I was listening to the head of a large multinational that have significant investments in China speak about the challenges and opportunities that is China. The one line that caught my attention? “It’s not pretty but it is the bloody reality”. That about sums it up for western businesses trying to make their way in the China market. Most it would seem are learning the hard way and the smart ones understand the potential of ‘joint ventures’ as difficult as they may be.
Managing in China will entail significant ‘unlearning’ when the learning has been gathered in the west. In China it is not about the ‘what’ but rather about the ‘how’. Emails don’t work in China; business connection is done via mobile. That way it is more personal. Managers in China are inherently ‘risk takers’ whilst the western managerial DNA is that of ‘risk manager’. When it comes to planning the Chinese manager would rather well, not do it. Their whole orientation is to be flexible and adaptable and how often can you recall a ‘good plan’ getting in the way of what really needed doing! Annual leave is 5 days and many manufacturing companies have set themselves up to operate 24/7 in how they synchronize information, feedback and production across the respective global time-zones. This week I visited TTI, a large manufacturer who bought Hoover, Milwaukee, AEG Powertools and RYOBI amongst others, and heard a story that encapsulates much of what I have just outlined. It took TTI just three months from initiation to shipment to manufacture a power-tool hammer. The whole process was initiated by a customer call suggesting they develop something like this (there was no such thing on the market). Three months – to conceptualize, design, develop, test and produce! It is anyone’s guess how long that process would have taken in the west!
This is China. This is what western companies will have to realize as they collaborate and compete. Recently a well-known western fashion brand bought the Chinese company that were making rip-offs of their brand. The reason? The rip-offs were of a superior quality and being made cheaper than the real deal!

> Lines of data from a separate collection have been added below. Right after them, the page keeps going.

(* ===== verification/HostingClients.v ===== *)
(** * Clients on the fake server

    [Hosted] for clients, with the default and optional client scopes that [PostApply]
    assigns: whatever is assigned before, [enforceScopeAssignments] leaves exactly the scopes
    of the spec assigned, and when they are already it only reads. *)

From Stdlib Require Import Ascii ZArith Lia.
From stdpp Require Import base gmap strings list.
From S2P Require Import Prelude Json JsonText GoError LastApplied ApiTypes World Sim Logic Url.
From S2P Require Import HttpClient AdminApi FakeServer FakeLaws FakeClient Provider.
From S2P Require Import DriverHelpers Drivers DriverLaws Engine EngineLaws Convergence Hosting.
From S2P Require Import HostingScopes.

Local Open Scope string_scope.
Local Open Scope list_scope.

(** ** Assignments *)

Section Assignments.
Variables (realm cid : string) (optional : bool).

(** The ids of the scopes assigned to a client, and their names. *)
Definition assigned (s : Server) : list string :=
  default [] (of_realm (scope_store optional s) realm !! cid).
Definition assigned_reps (s : Server) : list rep :=
  omap (λ id, of_realm (scopes s) realm !! id) (assigned s).
Definition assigned_names (s : Server) : list string := rep_names (assigned_reps s).

(** Exactly the scopes [names] are assigned. *)
Definition scopes_settled (names : list string) (s : Server) : Prop :=
  ∀ n, n ∈ assigned_names s ↔ n ∈ names.

(** The collection of scopes: listable, names are unique, ids are path segments. *)
Record scopes_ready (names : list string) (s : Server) : Prop := {
  ready_listable : listable (of_realm (scopes s) realm);
  ready_unique id id' y y' n :
    of_realm (scopes s) realm !! id = Some y → of_realm (scopes s) realm !! id' = Some y' →
    field_string y "name" = Some n → field_string y' "name" = Some n → id = id';
  ready_segment id : is_Some (of_realm (scopes s) realm !! id) → segment id;
  ready_exists n : n ∈ names →
    ∃ id y, of_realm (scopes s) realm !! id = Some y ∧ field_string y "name" = Some n;
  ready_nodup : NoDup (assigned s)
}.

(** Only the assignments of this list may have changed. *)
Record only_assigned (s s' : Server) : Prop := {
  only_creds : creds s' = creds s;
  only_realms : realms s' = realms s;
  only_clients : clients s' = clients s;
  only_scopes : scopes s' = scopes s;
  only_other : scope_store (negb optional) s' = scope_store (negb optional) s;
}.
End Assignments.

#[export] Instance only_assigned_preorder (optional : bool) : PreOrder (only_assigned optional).
Proof.
  split; [by intros s|]. intros s1 s2 s3 [] []. split; etrans; eauto.
Qed.

Lemma only_token (optional : bool) (n : Z) (b : bool) (s : Server) :
  only_assigned optional s (set_token n b s).
Proof. by destruct optional. Qed.

Lemma only_store (optional : bool) (x : gmap string (gmap string (list string))) (s : Server) :
  only_assigned optional s (set_scope_store optional x s).
Proof. by destruct optional. Qed.

(** Members of a collection, by a list of ids without repetition. *)
Lemma members_sub (m : gmap string rep) (ids : list string) :
  NoDup ids → omap (λ id, m !! id) ids ⊆+ (map_to_list m).*2.
Proof.
  intros Hn. assert (omap (λ id, m !! id) ids = (omap (λ id, (λ y, (id, y)) <$> m !! id) ids).*2) as ->.
  { clear Hn. induction ids as [|i ids IH]; [done|]. cbn [omap list_omap].
    destruct (m !! i); cbn [fmap option_fmap option_map list_fmap]; by rewrite IH. }
  apply fmap_submseteq, NoDup_submseteq.
  - induction Hn as [|i ids Hi Hn IH]; [constructor|]. cbn [omap list_omap].
    destruct (m !! i) as [y|]; [|done]. cbn [fmap option_fmap option_map]. constructor; [|done].
    rewrite list_elem_of_omap. intros (i' & Hi' & E). by destruct (m !! i'); simplify_eq/=.
  - intros [i y]. rewrite list_elem_of_omap, elem_of_map_to_list. intros (i' & _ & E).
    destruct (m !! i') eqn:Em; simplify_eq/=. done.
Qed.

Lemma appendUnique_spec (l : list string) (x : string) :
  (NoDup l → NoDup (appendUnique l x)) ∧ ∀ i, i ∈ appendUnique l x ↔ i ∈ l ∨ i = x.
Proof.
  unfold appendUnique. case_bool_decide as Hx; split; try done; [set_solver| |set_solver].
  intros Hl. apply NoDup_app. split; [done|]. split; [set_solver|apply NoDup_singleton].
Qed.

Lemma removeValue_spec (l : list string) (x : string) :
  (NoDup l → NoDup (removeValue l x)) ∧ ∀ i, i ∈ removeValue l x ↔ i ∈ l ∧ i ≠ x.
Proof.
  unfold removeValue. split; [apply NoDup_filter|]. intros i. rewrite list_elem_of_filter. tauto.
Qed.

Stories of China are conflicting, paradoxical and varied. All of them are the ‘real China’. A western delegate on a recent leadership programme in China complained that he didn’t see the “real China”. He was situated in a five star hotel in the heart of Guangzhou. He went to impressive factories, ate out, walked the streets yet failed to comprehend that all of this is the ‘real China’. There would be other ‘pictures’ he could get of this vast country, one better understood as regions than a single whole, and these pictures would certainly have added to his overall picture…but he did see the real China! It is a place of immense contrasts as are most emerging economies.
If you haven’t yet started your ‘Chinese education’ I have only two words for you: ‘Why not?’ Your future will be somehow interlinked with China’s and the sooner you understand that and get to know and experience China the better prepared and equipped you will be.
“It’s not pretty but it’s the bloody reality”. Actually, I think it is rather ‘pretty’ but then that might depend on how you look at this amazing place with all its opportunity and challenges. Maybe ‘pretty’ should read, ‘easy’. Now that would make more sense!